- EXERCISE -
Output exactly the lines below, starting with the line that has "Definition HEADER_BYTES : Z := 8." and going on through the line that has "let? key := get_key_from_data data in", both included, and no other lines.

- EXTRACTED ENTRIES -

^^^^^^^^^^^^^^^^

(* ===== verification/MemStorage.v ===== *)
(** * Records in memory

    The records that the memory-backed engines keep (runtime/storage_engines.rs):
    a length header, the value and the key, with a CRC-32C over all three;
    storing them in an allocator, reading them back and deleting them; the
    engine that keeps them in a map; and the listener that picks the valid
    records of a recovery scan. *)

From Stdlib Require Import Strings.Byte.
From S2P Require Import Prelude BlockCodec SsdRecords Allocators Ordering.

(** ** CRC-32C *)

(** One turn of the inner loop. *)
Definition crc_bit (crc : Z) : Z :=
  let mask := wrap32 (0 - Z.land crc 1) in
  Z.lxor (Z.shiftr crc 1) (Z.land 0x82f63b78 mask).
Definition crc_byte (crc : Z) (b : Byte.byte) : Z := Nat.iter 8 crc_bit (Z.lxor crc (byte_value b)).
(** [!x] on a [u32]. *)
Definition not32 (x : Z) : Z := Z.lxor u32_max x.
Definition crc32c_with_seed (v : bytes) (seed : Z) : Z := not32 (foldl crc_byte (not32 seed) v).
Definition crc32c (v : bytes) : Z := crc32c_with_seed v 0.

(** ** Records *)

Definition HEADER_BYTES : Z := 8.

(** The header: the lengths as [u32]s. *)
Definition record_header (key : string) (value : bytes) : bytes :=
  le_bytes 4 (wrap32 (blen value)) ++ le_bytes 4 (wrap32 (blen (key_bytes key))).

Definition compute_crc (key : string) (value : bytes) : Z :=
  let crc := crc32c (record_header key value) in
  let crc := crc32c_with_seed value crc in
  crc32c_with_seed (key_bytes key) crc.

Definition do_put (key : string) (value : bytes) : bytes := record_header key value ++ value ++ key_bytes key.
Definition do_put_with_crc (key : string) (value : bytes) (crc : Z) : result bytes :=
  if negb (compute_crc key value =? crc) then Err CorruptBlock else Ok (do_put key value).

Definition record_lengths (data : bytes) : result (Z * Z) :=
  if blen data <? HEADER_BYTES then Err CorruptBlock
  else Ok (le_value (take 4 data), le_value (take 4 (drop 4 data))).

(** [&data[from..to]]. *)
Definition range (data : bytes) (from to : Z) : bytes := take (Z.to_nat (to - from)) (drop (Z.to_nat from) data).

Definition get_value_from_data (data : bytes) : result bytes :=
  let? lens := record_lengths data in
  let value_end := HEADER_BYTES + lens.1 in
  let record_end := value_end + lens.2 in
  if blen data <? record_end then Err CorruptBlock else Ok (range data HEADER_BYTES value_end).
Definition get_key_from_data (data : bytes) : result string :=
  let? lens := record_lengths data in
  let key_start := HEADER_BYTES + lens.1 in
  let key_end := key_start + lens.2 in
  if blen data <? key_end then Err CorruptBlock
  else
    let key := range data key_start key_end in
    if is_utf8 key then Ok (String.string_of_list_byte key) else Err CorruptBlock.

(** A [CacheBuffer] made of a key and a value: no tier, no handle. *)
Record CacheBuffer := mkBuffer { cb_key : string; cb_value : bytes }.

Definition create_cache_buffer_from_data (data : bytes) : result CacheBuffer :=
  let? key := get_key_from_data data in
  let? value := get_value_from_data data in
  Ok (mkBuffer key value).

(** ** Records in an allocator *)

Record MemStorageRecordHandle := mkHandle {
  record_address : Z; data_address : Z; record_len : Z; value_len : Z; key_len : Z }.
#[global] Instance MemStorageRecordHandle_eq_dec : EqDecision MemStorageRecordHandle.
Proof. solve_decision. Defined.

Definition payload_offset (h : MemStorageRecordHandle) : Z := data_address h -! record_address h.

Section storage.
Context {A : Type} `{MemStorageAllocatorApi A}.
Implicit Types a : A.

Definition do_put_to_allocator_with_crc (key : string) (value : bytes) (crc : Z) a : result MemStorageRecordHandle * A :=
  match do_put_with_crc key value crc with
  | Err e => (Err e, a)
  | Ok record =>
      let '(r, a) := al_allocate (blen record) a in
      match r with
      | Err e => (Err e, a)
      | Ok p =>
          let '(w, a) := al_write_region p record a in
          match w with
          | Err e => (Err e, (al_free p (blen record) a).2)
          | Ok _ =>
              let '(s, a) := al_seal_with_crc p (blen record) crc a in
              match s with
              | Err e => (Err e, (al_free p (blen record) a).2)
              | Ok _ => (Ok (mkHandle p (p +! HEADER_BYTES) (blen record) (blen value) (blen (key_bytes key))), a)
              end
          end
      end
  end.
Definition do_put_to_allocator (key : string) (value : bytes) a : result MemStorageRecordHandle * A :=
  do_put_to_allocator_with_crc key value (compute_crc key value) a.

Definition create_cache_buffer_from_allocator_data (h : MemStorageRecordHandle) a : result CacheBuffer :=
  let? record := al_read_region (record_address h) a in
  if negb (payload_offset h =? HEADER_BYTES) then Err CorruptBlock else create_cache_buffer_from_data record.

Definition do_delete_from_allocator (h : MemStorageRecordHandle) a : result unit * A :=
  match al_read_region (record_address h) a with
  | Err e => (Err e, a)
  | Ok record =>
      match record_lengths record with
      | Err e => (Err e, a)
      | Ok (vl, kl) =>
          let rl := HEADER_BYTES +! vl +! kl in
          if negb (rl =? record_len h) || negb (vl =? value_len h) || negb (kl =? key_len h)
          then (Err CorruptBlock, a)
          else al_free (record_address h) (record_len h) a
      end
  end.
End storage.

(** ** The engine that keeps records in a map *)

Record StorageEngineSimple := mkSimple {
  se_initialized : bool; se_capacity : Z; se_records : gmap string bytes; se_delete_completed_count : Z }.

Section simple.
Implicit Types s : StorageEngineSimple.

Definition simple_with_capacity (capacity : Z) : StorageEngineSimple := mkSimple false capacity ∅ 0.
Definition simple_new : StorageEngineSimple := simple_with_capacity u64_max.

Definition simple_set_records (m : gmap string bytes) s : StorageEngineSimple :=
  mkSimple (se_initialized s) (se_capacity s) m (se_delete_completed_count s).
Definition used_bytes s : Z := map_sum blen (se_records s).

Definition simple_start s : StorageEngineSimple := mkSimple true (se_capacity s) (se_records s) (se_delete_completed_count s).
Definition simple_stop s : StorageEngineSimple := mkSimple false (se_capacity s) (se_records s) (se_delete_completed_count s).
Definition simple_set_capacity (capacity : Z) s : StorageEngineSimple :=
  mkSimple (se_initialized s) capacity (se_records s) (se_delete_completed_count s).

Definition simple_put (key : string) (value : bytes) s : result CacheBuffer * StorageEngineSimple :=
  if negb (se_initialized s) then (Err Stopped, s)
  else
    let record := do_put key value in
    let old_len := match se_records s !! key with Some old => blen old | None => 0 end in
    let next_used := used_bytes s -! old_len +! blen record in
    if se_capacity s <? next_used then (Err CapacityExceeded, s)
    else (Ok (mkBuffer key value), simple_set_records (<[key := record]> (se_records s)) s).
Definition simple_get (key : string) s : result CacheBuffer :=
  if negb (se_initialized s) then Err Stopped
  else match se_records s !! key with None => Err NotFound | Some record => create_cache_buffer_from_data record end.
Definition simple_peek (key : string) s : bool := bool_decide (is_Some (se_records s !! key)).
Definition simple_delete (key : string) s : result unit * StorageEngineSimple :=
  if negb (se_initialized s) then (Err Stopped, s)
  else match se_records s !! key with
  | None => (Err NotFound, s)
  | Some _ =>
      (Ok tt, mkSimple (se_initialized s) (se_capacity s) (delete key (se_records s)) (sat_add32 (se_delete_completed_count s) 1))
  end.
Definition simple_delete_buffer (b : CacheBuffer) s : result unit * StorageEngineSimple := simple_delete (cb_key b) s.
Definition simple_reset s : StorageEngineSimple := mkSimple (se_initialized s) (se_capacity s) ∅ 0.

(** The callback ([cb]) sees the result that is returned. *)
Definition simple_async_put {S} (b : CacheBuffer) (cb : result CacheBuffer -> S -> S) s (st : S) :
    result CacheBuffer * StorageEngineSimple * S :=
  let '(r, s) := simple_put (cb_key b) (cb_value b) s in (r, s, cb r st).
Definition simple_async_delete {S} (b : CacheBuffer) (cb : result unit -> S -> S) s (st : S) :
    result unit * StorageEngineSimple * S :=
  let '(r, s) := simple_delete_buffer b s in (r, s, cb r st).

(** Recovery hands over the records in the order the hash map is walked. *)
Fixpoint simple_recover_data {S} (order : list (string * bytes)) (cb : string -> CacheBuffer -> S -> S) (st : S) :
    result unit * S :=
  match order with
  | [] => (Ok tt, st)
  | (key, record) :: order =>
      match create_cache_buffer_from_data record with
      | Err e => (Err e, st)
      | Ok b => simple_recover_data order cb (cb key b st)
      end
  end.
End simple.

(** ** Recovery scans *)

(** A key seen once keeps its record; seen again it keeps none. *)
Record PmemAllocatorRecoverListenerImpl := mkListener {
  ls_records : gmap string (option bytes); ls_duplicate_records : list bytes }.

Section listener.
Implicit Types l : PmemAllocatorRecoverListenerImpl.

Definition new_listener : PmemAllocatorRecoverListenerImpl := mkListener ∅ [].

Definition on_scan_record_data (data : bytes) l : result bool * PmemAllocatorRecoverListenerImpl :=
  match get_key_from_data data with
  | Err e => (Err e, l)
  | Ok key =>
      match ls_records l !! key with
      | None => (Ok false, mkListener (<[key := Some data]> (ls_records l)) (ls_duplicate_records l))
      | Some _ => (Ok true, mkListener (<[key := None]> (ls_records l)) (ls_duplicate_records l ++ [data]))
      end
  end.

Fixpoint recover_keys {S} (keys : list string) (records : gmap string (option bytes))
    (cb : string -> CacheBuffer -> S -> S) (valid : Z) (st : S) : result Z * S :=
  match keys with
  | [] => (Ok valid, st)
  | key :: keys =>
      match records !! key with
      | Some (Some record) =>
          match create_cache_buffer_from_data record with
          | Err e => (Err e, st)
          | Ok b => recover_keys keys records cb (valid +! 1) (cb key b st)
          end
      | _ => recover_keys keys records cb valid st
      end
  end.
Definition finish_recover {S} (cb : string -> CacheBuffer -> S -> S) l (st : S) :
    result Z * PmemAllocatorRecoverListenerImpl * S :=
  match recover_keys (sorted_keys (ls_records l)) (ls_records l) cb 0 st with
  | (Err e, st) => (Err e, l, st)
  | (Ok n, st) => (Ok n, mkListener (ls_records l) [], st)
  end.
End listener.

^^^^^^^^^^^^^^^^

- OUTPUT -
Definition HEADER_BYTES : Z := 8.

(** The header: the lengths as [u32]s. *)
Definition record_header (key : string) (value : bytes) : bytes :=
  le_bytes 4 (wrap32 (blen value)) ++ le_bytes 4 (wrap32 (blen (key_bytes key))).

Definition compute_crc (key : string) (value : bytes) : Z :=
  let crc := crc32c (record_header key value) in
  let crc := crc32c_with_seed value crc in
  crc32c_with_seed (key_bytes key) crc.

Definition do_put (key : string) (value : bytes) : bytes := record_header key value ++ value ++ key_bytes key.
Definition do_put_with_crc (key : string) (value : bytes) (crc : Z) : result bytes :=
  if negb (compute_crc key value =? crc) then Err CorruptBlock else Ok (do_put key value).

Definition record_lengths (data : bytes) : result (Z * Z) :=
  if blen data <? HEADER_BYTES then Err CorruptBlock
  else Ok (le_value (take 4 data), le_value (take 4 (drop 4 data))).

(** [&data[from..to]]. *)
Definition range (data : bytes) (from to : Z) : bytes := take (Z.to_nat (to - from)) (drop (Z.to_nat from) data).

Definition get_value_from_data (data : bytes) : result bytes :=
  let? lens := record_lengths data in
  let value_end := HEADER_BYTES + lens.1 in
  let record_end := value_end + lens.2 in
  if blen data <? record_end then Err CorruptBlock else Ok (range data HEADER_BYTES value_end).
Definition get_key_from_data (data : bytes) : result string :=
  let? lens := record_lengths data in
  let key_start := HEADER_BYTES + lens.1 in
  let key_end := key_start + lens.2 in
  if blen data <? key_end then Err CorruptBlock
  else
    let key := range data key_start key_end in
    if is_utf8 key then Ok (String.string_of_list_byte key) else Err CorruptBlock.

(** A [CacheBuffer] made of a key and a value: no tier, no handle. *)
Record CacheBuffer := mkBuffer { cb_key : string; cb_value : bytes }.

Definition create_cache_buffer_from_data (data : bytes) : result CacheBuffer :=
  let? key := get_key_from_data data in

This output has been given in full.